◆ What you will do
As the answer, set down the lines below from the one containing "Inductive Severity := Low | Medium | High." through the one containing "dl_detectedAt := dc_detectedAt", exactly and inclusively, and no others.

Dataset records
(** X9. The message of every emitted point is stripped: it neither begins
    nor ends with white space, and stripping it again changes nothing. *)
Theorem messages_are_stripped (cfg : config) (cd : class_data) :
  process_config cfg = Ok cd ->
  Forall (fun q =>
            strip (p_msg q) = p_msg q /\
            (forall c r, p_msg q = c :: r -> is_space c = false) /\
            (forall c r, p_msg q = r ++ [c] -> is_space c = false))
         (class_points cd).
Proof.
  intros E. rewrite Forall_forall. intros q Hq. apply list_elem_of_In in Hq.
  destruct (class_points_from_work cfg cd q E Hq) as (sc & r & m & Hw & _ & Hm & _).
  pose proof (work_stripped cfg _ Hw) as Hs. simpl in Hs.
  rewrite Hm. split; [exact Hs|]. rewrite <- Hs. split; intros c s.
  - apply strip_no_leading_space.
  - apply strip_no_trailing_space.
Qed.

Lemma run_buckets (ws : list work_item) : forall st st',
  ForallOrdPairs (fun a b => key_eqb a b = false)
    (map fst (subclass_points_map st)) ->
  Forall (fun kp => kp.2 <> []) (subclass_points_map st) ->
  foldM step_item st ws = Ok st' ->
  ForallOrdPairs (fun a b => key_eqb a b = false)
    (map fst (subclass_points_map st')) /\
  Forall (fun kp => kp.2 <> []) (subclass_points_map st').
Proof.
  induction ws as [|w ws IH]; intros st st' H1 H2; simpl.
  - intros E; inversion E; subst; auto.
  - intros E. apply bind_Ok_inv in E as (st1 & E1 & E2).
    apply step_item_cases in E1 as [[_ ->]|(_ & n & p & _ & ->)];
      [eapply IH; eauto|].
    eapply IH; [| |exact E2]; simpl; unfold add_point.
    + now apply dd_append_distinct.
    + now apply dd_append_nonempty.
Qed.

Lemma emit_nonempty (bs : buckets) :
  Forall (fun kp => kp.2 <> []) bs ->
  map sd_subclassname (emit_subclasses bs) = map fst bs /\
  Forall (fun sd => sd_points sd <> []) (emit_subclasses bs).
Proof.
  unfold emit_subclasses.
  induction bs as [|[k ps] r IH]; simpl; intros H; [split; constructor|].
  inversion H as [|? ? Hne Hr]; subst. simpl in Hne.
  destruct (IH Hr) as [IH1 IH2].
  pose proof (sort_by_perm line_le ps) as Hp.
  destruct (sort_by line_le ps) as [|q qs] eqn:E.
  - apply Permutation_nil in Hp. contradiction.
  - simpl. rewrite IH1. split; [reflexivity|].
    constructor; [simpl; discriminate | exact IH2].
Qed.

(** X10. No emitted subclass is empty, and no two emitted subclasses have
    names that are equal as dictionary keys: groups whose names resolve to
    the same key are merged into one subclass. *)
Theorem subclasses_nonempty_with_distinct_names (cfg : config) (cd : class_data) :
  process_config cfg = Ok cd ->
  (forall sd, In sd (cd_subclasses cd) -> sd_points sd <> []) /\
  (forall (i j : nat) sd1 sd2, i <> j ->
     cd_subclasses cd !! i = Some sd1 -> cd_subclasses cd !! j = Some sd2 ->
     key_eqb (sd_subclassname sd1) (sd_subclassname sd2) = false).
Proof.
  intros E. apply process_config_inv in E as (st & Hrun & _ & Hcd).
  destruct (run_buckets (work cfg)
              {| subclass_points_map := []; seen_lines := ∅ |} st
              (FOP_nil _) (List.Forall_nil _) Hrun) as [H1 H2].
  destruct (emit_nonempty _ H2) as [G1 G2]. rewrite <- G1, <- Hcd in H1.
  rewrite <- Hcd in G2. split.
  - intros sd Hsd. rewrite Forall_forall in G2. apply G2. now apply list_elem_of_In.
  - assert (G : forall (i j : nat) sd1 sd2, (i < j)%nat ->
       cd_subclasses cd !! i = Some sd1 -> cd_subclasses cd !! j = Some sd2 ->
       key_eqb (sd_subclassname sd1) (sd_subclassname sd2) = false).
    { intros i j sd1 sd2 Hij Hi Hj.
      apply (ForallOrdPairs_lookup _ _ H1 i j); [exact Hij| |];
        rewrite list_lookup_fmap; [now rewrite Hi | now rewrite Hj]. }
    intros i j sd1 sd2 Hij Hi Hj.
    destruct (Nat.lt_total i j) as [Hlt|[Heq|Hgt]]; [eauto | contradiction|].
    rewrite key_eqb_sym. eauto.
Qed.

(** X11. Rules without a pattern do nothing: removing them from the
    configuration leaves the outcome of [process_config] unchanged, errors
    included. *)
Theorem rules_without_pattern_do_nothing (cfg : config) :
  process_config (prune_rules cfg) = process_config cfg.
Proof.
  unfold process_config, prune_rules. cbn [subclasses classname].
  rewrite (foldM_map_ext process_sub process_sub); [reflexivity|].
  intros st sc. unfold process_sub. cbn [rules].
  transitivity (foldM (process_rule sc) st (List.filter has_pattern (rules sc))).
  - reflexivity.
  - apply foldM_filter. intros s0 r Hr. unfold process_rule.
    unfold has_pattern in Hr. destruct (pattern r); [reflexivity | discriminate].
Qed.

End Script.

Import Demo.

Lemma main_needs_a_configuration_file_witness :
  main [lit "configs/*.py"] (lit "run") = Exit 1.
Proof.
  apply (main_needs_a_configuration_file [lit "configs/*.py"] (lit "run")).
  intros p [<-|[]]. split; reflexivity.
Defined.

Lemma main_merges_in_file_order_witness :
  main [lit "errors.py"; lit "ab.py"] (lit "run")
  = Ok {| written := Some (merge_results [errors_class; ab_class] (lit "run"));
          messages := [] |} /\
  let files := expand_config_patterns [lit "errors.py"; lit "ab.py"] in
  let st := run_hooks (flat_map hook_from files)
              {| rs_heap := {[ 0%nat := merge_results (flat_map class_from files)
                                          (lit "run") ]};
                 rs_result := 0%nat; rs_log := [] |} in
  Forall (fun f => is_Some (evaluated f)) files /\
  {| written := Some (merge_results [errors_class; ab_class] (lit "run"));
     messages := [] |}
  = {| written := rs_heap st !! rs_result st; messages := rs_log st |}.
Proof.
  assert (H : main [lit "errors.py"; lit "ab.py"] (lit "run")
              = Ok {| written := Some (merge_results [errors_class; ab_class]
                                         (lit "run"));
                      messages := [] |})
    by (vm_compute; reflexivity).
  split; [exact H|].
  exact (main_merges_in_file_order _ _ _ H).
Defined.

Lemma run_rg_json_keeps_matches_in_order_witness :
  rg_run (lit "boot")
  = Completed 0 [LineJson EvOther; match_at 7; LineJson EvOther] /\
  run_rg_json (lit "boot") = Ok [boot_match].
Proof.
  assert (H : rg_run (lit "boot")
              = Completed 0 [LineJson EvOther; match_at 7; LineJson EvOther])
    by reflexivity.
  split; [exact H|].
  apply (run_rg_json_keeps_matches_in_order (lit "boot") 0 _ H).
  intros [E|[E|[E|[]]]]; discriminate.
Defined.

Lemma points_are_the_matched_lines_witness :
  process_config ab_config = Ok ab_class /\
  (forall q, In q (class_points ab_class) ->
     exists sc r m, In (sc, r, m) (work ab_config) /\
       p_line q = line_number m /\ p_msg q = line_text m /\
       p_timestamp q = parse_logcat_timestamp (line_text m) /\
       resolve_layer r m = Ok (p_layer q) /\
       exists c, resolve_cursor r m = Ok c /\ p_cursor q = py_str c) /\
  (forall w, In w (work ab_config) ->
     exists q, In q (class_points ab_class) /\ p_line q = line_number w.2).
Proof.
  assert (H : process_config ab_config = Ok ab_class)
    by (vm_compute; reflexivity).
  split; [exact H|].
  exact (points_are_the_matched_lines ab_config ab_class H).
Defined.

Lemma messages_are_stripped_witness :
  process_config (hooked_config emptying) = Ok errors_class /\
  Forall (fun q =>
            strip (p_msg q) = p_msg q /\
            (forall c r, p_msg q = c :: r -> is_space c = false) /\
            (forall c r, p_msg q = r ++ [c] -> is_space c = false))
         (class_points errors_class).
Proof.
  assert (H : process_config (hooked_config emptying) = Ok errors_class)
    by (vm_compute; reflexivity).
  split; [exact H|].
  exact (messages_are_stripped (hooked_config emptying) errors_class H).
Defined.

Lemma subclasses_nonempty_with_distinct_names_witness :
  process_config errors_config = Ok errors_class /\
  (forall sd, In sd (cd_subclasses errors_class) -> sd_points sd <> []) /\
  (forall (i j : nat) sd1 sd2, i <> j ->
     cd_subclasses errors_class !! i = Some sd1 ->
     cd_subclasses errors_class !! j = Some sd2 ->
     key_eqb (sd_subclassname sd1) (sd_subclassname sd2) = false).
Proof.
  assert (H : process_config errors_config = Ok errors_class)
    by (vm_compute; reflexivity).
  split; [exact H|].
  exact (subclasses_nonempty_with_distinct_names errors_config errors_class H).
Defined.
---
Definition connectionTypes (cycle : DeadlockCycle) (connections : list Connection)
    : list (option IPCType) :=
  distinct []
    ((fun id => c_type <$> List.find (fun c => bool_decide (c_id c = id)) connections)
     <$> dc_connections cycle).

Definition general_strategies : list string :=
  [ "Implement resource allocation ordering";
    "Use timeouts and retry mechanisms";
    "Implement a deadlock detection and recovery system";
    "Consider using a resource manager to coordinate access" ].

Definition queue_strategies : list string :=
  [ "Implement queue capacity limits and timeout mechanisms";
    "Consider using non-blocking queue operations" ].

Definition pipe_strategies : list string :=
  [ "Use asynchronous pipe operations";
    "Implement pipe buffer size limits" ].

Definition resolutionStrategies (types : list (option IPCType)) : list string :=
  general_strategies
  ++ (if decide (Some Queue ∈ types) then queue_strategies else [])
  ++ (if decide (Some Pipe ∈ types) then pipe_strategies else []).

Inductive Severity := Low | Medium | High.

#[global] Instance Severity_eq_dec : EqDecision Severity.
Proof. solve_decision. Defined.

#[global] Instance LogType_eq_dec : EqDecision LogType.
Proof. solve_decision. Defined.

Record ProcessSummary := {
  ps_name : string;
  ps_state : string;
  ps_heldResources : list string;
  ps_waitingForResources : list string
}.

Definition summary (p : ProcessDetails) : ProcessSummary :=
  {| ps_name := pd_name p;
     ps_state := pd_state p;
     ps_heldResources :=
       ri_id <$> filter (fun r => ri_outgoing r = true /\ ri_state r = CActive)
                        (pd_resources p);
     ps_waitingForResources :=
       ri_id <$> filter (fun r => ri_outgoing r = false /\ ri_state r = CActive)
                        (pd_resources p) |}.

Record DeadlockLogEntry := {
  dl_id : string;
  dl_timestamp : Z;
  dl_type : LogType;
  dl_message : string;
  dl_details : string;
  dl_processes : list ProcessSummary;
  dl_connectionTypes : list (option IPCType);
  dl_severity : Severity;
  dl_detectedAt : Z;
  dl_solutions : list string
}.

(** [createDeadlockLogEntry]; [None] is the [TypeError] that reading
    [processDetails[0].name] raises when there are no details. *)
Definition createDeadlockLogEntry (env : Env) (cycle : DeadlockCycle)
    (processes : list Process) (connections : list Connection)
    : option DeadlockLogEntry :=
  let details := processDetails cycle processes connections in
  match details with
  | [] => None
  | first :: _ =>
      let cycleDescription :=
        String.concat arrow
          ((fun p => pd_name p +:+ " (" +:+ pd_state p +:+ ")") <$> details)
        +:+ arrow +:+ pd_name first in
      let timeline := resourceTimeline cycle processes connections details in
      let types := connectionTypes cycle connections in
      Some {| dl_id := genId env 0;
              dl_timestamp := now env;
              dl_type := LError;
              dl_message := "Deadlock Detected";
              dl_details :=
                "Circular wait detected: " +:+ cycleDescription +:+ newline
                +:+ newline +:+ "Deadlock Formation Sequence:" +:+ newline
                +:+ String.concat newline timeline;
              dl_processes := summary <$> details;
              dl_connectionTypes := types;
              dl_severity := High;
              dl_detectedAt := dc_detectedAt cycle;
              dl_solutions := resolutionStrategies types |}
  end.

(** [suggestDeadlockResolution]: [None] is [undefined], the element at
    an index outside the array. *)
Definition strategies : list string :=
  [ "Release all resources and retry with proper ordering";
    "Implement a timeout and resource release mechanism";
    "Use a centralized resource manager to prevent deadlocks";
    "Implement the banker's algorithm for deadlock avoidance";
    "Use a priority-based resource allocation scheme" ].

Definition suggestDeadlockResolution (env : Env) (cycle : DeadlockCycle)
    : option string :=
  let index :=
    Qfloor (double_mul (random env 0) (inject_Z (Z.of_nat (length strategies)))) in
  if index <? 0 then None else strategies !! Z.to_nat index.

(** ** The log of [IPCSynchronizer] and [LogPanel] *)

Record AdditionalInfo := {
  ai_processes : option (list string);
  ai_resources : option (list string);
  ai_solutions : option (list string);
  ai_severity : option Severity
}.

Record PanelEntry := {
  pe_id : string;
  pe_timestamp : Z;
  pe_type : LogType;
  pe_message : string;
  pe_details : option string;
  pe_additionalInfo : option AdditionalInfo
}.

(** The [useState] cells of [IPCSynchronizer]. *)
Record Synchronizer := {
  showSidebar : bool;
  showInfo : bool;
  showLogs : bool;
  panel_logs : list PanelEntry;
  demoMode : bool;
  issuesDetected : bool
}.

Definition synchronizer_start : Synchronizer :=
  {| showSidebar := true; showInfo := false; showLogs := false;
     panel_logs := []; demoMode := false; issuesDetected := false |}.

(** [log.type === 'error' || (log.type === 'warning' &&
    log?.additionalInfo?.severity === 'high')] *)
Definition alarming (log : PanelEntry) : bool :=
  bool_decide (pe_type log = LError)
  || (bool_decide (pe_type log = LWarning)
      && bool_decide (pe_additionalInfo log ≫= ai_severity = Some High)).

◆ The answer
Inductive Severity := Low | Medium | High.

#[global] Instance Severity_eq_dec : EqDecision Severity.
Proof. solve_decision. Defined.

#[global] Instance LogType_eq_dec : EqDecision LogType.
Proof. solve_decision. Defined.

Record ProcessSummary := {
  ps_name : string;
  ps_state : string;
  ps_heldResources : list string;
  ps_waitingForResources : list string
}.

Definition summary (p : ProcessDetails) : ProcessSummary :=
  {| ps_name := pd_name p;
     ps_state := pd_state p;
     ps_heldResources :=
       ri_id <$> filter (fun r => ri_outgoing r = true /\ ri_state r = CActive)
                        (pd_resources p);
     ps_waitingForResources :=
       ri_id <$> filter (fun r => ri_outgoing r = false /\ ri_state r = CActive)
                        (pd_resources p) |}.

Record DeadlockLogEntry := {
  dl_id : string;
  dl_timestamp : Z;
  dl_type : LogType;
  dl_message : string;
  dl_details : string;
  dl_processes : list ProcessSummary;
  dl_connectionTypes : list (option IPCType);
  dl_severity : Severity;
  dl_detectedAt : Z;
  dl_solutions : list string
}.

(** [createDeadlockLogEntry]; [None] is the [TypeError] that reading
    [processDetails[0].name] raises when there are no details. *)
Definition createDeadlockLogEntry (env : Env) (cycle : DeadlockCycle)
    (processes : list Process) (connections : list Connection)
    : option DeadlockLogEntry :=
  let details := processDetails cycle processes connections in
  match details with
  | [] => None
  | first :: _ =>
      let cycleDescription :=
        String.concat arrow
          ((fun p => pd_name p +:+ " (" +:+ pd_state p +:+ ")") <$> details)
        +:+ arrow +:+ pd_name first in
      let timeline := resourceTimeline cycle processes connections details in
      let types := connectionTypes cycle connections in
      Some {| dl_id := genId env 0;
              dl_timestamp := now env;
              dl_type := LError;
              dl_message := "Deadlock Detected";
              dl_details :=
                "Circular wait detected: " +:+ cycleDescription +:+ newline
                +:+ newline +:+ "Deadlock Formation Sequence:" +:+ newline
                +:+ String.concat newline timeline;
              dl_processes := summary <$> details;
              dl_connectionTypes := types;
              dl_severity := High;
              dl_detectedAt := dc_detectedAt cycle;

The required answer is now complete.